DATA EXTRACTS —
Lemma validate_loop_spec host community lines acc found :
  fst (validate_loop host community lines acc found)
  = (acc ++ map strip (filter (selected_noncompliant host community) lines))%list.
Proof.
  revert acc found; induction lines as [|line rest IH]; intros acc found; simpl.
  - now rewrite app_nil_r.
  - unfold selected_noncompliant at 1.
    destruct (py_in "snmp-server host" (strip line)); simpl.
    + destruct (py_in host line && py_in community line); simpl.
      * apply IH.
      * rewrite IH. simpl. now rewrite <- app_assoc.
    + apply IH.
Qed.

(** ** The archive scan *)

Lemma scan_directory_last directory target_file :
  scan_directory directory target_file
  = match rev (filter (py_in "Export_Configs") directory) with
    | [] => target_file
    | f :: _ => Some f
    end.
Proof.
  revert target_file; induction directory as [|file rest IH]; intros t; simpl.
  - reflexivity.
  - rewrite IH. destruct (py_in "Export_Configs" file) eqn:E; simpl.
    + destruct (rev (filter (py_in "Export_Configs") rest)); reflexivity.
    + reflexivity.
Qed.

(** ** The archive passphrase *)

Lemma alphabet_alnum (r : nat) :
  r < 62 ->
  exists c, secrets_choice (ascii_letters ++ digits) r = Some c
            /\ is_alnum c = true.
Proof.
  intros Hr.
  do 62 (destruct r as [|r]; [eexists; split; reflexivity|]).
  lia.
Qed.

HOW TO COMPLETE THIS TASK —
Please retype, without any change, the line containing "exists c, secrets_choice" and every line after it to the end of the entries above, and only those.

REPLY —
  exists c, secrets_choice (ascii_letters ++ digits) r = Some c
            /\ is_alnum c = true.
Proof.
  intros Hr.
  do 62 (destruct r as [|r]; [eexists; split; reflexivity|]).
  lia.
Qed.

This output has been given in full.